State the number of lines in the following data that include the word "bool", with no other text.

Start of Task input

(* ===== verification/Wakeup.v ===== *)
(** * EventLoop.cc: the task queue between threads

    [queueInLoop] may be called from any thread.  The model has the thread of
    the loop, statement by statement of [loop()], [handleRead()] and
    [doPendingFunctors()], and any number of other threads, each either before
    or after the push of [queueInLoop]: [waking] of them have pushed and not
    yet written the wake-up descriptor.  [eventfd] is the counter of that
    descriptor.  The two lists [queued] and [executed] only record.  [quit()] is
    not called; the sequential effects of the same functions are in [Reactor.v]
    and [EventLoop.v]. *)

From S2P Require Import Prelude.
From Stdlib Require Import Relations.Relation_Operators Wellfounded.Lexicographic_Product.

Section Wakeup.
Context {task : Type}.

(** Where the loop is.  An active channel is the wake-up channel ([None]) or
    another one, whose handler queues the tasks given. *)
Inductive Pc : Type :=
| Polling
| Handling (activeChannels : list (option (list task)))
| Swapping
| Running (functors : list task).

Record Shared : Type := mkShared {
  pc : Pc;
  pendingFunctors_ : list task;
  callingPendingFunctors_ : bool;
  eventfd : Z;
  waking : Z;
  queued : list task;
  executed : list task;
}.

Implicit Types s : Shared.

Definition init : Shared := mkShared Polling [] false 0 0 [] [].

Definition set_pc (p : Pc) s : Shared :=
  mkShared p (pendingFunctors_ s) (callingPendingFunctors_ s) (eventfd s) (waking s) (queued s)
    (executed s).
Definition set_calling (b : bool) s : Shared :=
  mkShared (pc s) (pendingFunctors_ s) b (eventfd s) (waking s) (queued s) (executed s).
Definition set_eventfd (n : Z) s : Shared :=
  mkShared (pc s) (pendingFunctors_ s) (callingPendingFunctors_ s) n (waking s) (queued s)
    (executed s).
Definition set_waking (n : Z) s : Shared :=
  mkShared (pc s) (pendingFunctors_ s) (callingPendingFunctors_ s) (eventfd s) n (queued s)
    (executed s).
Definition set_pending (l : list task) s : Shared :=
  mkShared (pc s) l (callingPendingFunctors_ s) (eventfd s) (waking s) (queued s) (executed s).
Definition record_executed (f : task) s : Shared :=
  mkShared (pc s) (pendingFunctors_ s) (callingPendingFunctors_ s) (eventfd s) (waking s)
    (queued s) (executed s ++ [f]).

(** [pendingFunctors_.push_back(cb)], under the lock. *)
Definition push (f : task) s : Shared :=
  mkShared (pc s) (pendingFunctors_ s ++ [f]) (callingPendingFunctors_ s) (eventfd s) (waking s)
    (queued s ++ [f]) (executed s).

(** [!isInLoopThread() || callingPendingFunctors_] *)
Definition must_wake (isInLoopThread : bool) s : bool :=
  negb isInLoopThread || callingPendingFunctors_ s.

(** [wakeup()] and [handleRead()]: the counter grows by one, a read clears it. *)
Definition wakeup s : Shared := set_eventfd (eventfd s + 1) s.
Definition handleRead s : Shared := set_eventfd 0 s.

(** [queueInLoop(cb)] called in the thread of the loop. *)
Definition queueInLoop s (f : task) : Shared :=
  let s := push f s in if must_wake true s then wakeup s else s.

Inductive event : Type :=
| Other_push (f : task)                     (** another thread, before the [if] *)
| Other_wakeup                              (** and after it *)
| Poll (active : list (option (list task))) (** woken by the descriptor *)
| Poll_other (active : list (option (list task)))
                                            (** by the time-out or another channel *)
| Handle                                    (** the next active channel *)
| Begin_pending
| Swap
| Run (l : list task)                       (** the next task, which queues [l] *)
| End_pending.

Definition step (e : event) s : option Shared :=
  match e, pc s with
  | Other_push f, _ =>
      let s := push f s in
      Some (if must_wake false s then set_waking (waking s + 1) s else s)
  | Other_wakeup, _ =>
      if 0 <? waking s then Some (wakeup (set_waking (waking s - 1) s)) else None
  | Poll active, Polling => if 0 <? eventfd s then Some (set_pc (Handling active) s) else None
  | Poll_other active, Polling => Some (set_pc (Handling active) s)
  | Handle, Handling (None :: active) => Some (set_pc (Handling active) (handleRead s))
  | Handle, Handling (Some l :: active) =>
      Some (set_pc (Handling active) (foldl queueInLoop s l))
  | Begin_pending, Handling [] => Some (set_pc Swapping (set_calling true s))
  | Swap, Swapping => Some (set_pc (Running (pendingFunctors_ s)) (set_pending [] s))
  | Run l, Running (f :: functors) =>
      Some (set_pc (Running functors) (foldl queueInLoop (record_executed f s) l))
  | End_pending, Running [] => Some (set_pc Polling (set_calling false s))
  | _, _ => None
  end.

Fixpoint run (es : list event) s : option Shared :=
  match es with
  | [] => Some s
  | e :: es' => s' ← step e s; run es' s'
  end.

(** ** The invariant *)

(** The tasks taken and not yet run. *)
Definition taken s : list task := match pc s with Running functors => functors | _ => [] end.

(** Either the loop will swap the queue before it sleeps, or the queue is empty,
    or the descriptor is readable, or a thread is about to write it. *)
Definition will_notice s : Prop :=
  match pc s with
  | Handling _ | Swapping => True
  | Polling | Running _ => pendingFunctors_ s = [] \/ 0 < eventfd s \/ 0 < waking s
  end.

Definition inv s : Prop :=
  queued s = executed s ++ taken s ++ pendingFunctors_ s /\
  0 <= eventfd s /\ 0 <= waking s /\
  callingPendingFunctors_ s = match pc s with Swapping | Running _ => true | _ => false end /\
  will_notice s.

(** What queueing [l] in the loop's thread does. *)
Lemma queueInLoop_all l s :
  foldl queueInLoop s l =
  mkShared (pc s) (pendingFunctors_ s ++ l) (callingPendingFunctors_ s)
    (eventfd s + (if callingPendingFunctors_ s then zlen l else 0)) (waking s) (queued s ++ l)
    (executed s).
Proof.
  revert s. induction l as [|f l IH]; intros s; cbn [foldl].
  - rewrite !app_nil_r. unfold zlen. destruct s as [? ? [] ? ? ? ?]; cbn; f_equal; lia.
  - rewrite IH. unfold queueInLoop, must_wake, zlen. destruct s as [? ? [] ? ? ? ?]; cbn;
      rewrite <- !(assoc app); cbn; f_equal; lia.
Qed.

Lemma step_inv e s s' : inv s -> step e s = Some s' -> inv s'.
Proof.
  intros (Hq & He & Hw & Hc & Hn) Hs. destruct s as [p pend call efd wk qd ex].
  unfold will_notice in Hn. cbn in *.
  destruct e as [f| |active|active| | | |l| ], p as [|[|[l0|] ac]| |[|g fs]]; cbn in Hs;
    try discriminate; repeat case_match; simplify_eq; unfold inv, will_notice, taken;
    rewrite ?queueInLoop_all; cbn in *; rewrite ?app_nil_r in *; subst;
    repeat rewrite <- (assoc app); cbn;
    repeat split; try done; unfold zlen in *; try lia; try (right; lia); auto.
  - by rewrite <- (assoc app).
  - by rewrite <- (assoc app).
  - destruct l; cbn; [by rewrite app_nil_r, Z.add_0_r | right; left; lia].
Qed.

Lemma run_inv es s s' : inv s -> run es s = Some s' -> inv s'.
Proof.
  revert s. induction es as [|e es IH]; intros s Hi; cbn; [by intros [= <-]|].
  destruct (step e s) as [s1|] eqn:Hs; cbn; [|done]. apply IH. by eapply step_inv.
Qed.

Lemma init_inv : inv init.
Proof. repeat split; try done. by left. Qed.

Lemma reachable_inv es s : run es init = Some s -> inv s.
Proof. apply run_inv, init_inv. Qed.

(** Of two prefixes of one list the shorter is a prefix of the longer. *)
Lemma prefix_length_le_both (l1 l2 l : list task) :
  l1 `prefix_of` l -> l2 `prefix_of` l -> (length l1 <= length l2)%nat -> l1 `prefix_of` l2.
Proof.
  intros H1 H2 Hl. destruct (prefix_weak_total _ _ _ H1 H2) as [H|H]; [done|].
  destruct H as [k ->]. rewrite length_app in Hl. destruct k; [|cbn in Hl; lia].
  by rewrite app_nil_r.
Qed.

(** ** Progress *)

(** The steps that do not depend on anybody's goodwill: the loop's, except that
    it is not woken by the time-out or another channel, and those of the threads
    that have pushed. *)
Definition internal (e : event) : bool :=
  match e with Other_push _ | Poll_other _ => false | _ => true end.

Definition internal_step s s' : Prop := exists e, internal e = true /\ step e s = Some s'.

(** The first [n] tasks have run. *)
Definition all_run (n : nat) s : Prop := (n <= length (executed s))%nat.

Definition phase s : nat :=
  match pc s with
  | Polling => 4 | Handling _ => 3 | Swapping => 1 | Running [] => 5 | Running _ => 0
  end.

Definition active_left s : nat := match pc s with Handling ac => length ac | _ => 0 end.

(** What is left to do for the first [n] tasks. *)
Definition measure (n : nat) s : nat * nat :=
  (10 * (n - length (executed s)) + phase s + Z.to_nat (waking s), active_left s)%nat.

Definition lex_lt : nat * nat -> nat * nat -> Prop := slexprod nat nat lt lt.

Lemma lex_lt_wf : well_founded lex_lt.
Proof. apply wf_slexprod; apply lt_wf. Qed.

Lemma internal_measure n s s' :
  inv s -> (length (executed s) < n)%nat -> (n <= length (queued s))%nat -> internal_step s s' ->
  lex_lt (measure n s') (measure n s).
Proof.
  intros (Hq & He & Hw & Hc & Hn) Hlt Hle (e & Hint & Hs).
  destruct s as [p pend call efd wk qd ex]. unfold measure. cbn in *.
  destruct e as [f| |active|active| | | |l| ], p as [|[|[l0|] ac]| |[|g fs]]; cbn in Hint, Hs;
    try discriminate; repeat case_match; simplify_eq; rewrite ?queueInLoop_all; cbn;
    try (apply left_slex; rewrite ?length_app; cbn; repeat case_match; cbn; lia);
    try (apply right_slex; cbn; lia).
  apply left_slex. destruct pend; [|cbn; lia].
  exfalso. cbn in Hq. rewrite app_nil_r in Hq. subst qd. lia.
Qed.

Lemma internal_enabled n s :
  inv s -> (length (executed s) < n)%nat -> (n <= length (queued s))%nat ->
  exists s', internal_step s s'.
Proof.
  intros (Hq & He & Hw & Hc & Hn) Hlt Hle. unfold internal_step.
  destruct s as [p pend call efd wk qd ex]. unfold will_notice in Hn. cbn in *.
  destruct p as [|[|[l0|] ac]| |[|g fs]].
  - destruct Hn as [-> |[Hn|Hn]].
    + exfalso. rewrite !app_nil_r in Hq. subst qd. lia.
    + eexists _, (Poll []). split; [done|]. cbn. by destruct (Z.ltb_spec 0 efd); [|lia].
    + eexists _, Other_wakeup. split; [done|]. cbn. by destruct (Z.ltb_spec 0 wk); [|lia].
  - by eexists _, Begin_pending.
  - by eexists _, Handle.
  - by eexists _, Handle.
  - by eexists _, Swap.
  - by eexists _, End_pending.
  - by eexists _, (Run []).
Qed.

Lemma step_queued e s s' : step e s = Some s' -> queued s `prefix_of` queued s'.
Proof.
  intros Hs. destruct s as [p pend call efd wk qd ex].
  destruct e, p as [|[|[l0|] ac]| |[|g fs]]; cbn in Hs;
    try discriminate; repeat case_match; simplify_eq; rewrite ?queueInLoop_all; cbn;
    try done; by apply prefix_app_r.
Qed.

(** ** Properties *)

(** C17. With any number of threads queueing tasks and in every interleaving: the
    tasks run exactly once each, in the order in which they were queued (those
    that ran, those taken and those pending make up the tasks queued), and the
    loop never sleeps on a lost wake-up: when it waits with a task in the
    queue, its descriptor is readable or a thread is about to write it. *)
Theorem tasks_run_once_in_order es s :
  run es init = Some s ->
  queued s = executed s ++ taken s ++ pendingFunctors_ s /\
  (pc s = Polling -> pendingFunctors_ s <> [] -> 0 < eventfd s \/ 0 < waking s).
Proof.
  intros Hr. apply reachable_inv in Hr as (Hq & _ & _ & _ & Hn). split; [done|].
  intros Hpc Hne. unfold will_notice in Hn. rewrite Hpc in Hn. by destruct Hn.
Qed.

(** C19. Every task that has been queued is run: from every reachable state,
    whatever the order of the steps of the loop and of the threads that have
    pushed, whatever other tasks the tasks and the handlers queue, and without
    the help of the time-out of [poll] or of other descriptors, it is inevitable
    that all the tasks queued so far have run. *)
Theorem queued_tasks_run es s :
  run es init = Some s ->
  inevitable internal_step (fun s' => queued s `prefix_of` executed s') s.
Proof.
  intros Hr. apply reachable_inv in Hr. set (n := length (queued s)).
  apply (inevitable_wf _ lex_lt _ (fun a => inv a /\ queued s `prefix_of` queued a) (measure n));
    [apply lex_lt_wf | | by split].
  intros a [Ha Hp]. pose proof (prefix_length _ _ Hp) as Hlen. fold n in Hlen.
  destruct (decide (n <= length (executed a))%nat) as [Hall|Hsome]; [left | right].
  - destruct Ha as (Hq & _). apply (prefix_length_le_both _ _ (queued a)); try done.
    rewrite Hq. by apply prefix_app_r.
  - split; [apply (internal_enabled n a); [done|lia|done]|].
    intros b Hstep. assert (Hst := Hstep). destruct Hstep as (e & He & Hs). split; [split|].
    + by eapply step_inv.
    + etransitivity; [exact Hp | by eapply step_queued].
    + apply internal_measure; [done|lia|done|done].
Qed.
End Wakeup.

(** Thread 1 pushes while the loop sleeps; a handler queues; a second push comes
    between the swap and the sleep, and its wake-up is still to come. *)
Definition sample_run : list (event (task := nat)) :=
  [Other_push 1%nat; Other_wakeup; Poll [None; Some [2%nat]]; Handle; Handle; Begin_pending; Swap;
   Run [3%nat]; Other_push 4%nat; Run []; End_pending].

Definition sample_end : Shared (task := nat) :=
  mkShared Polling [3; 4]%nat false 1 1 [1; 2; 3; 4]%nat [1; 2]%nat.

Lemma tasks_run_once_in_order_witness :
  run sample_run init = Some sample_end /\ (0 < 1 \/ 0 < 1) /\
  [1; 2; 3; 4]%nat = [1; 2]%nat ++ [] ++ [3; 4]%nat.
Proof.
  assert (Hr : run sample_run init = Some sample_end) by reflexivity.
  destruct (tasks_run_once_in_order sample_run sample_end Hr) as [Hq Hn].
  split; [reflexivity|]. split; [apply Hn; [reflexivity | discriminate] | exact Hq].
Defined.

Lemma queued_tasks_run_witness :
  inevitable internal_step (fun s' => [1; 2; 3; 4]%nat `prefix_of` executed s') sample_end.
Proof. exact (queued_tasks_run sample_run sample_end eq_refl). Defined.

End of Task input

◆ **Task output**:
4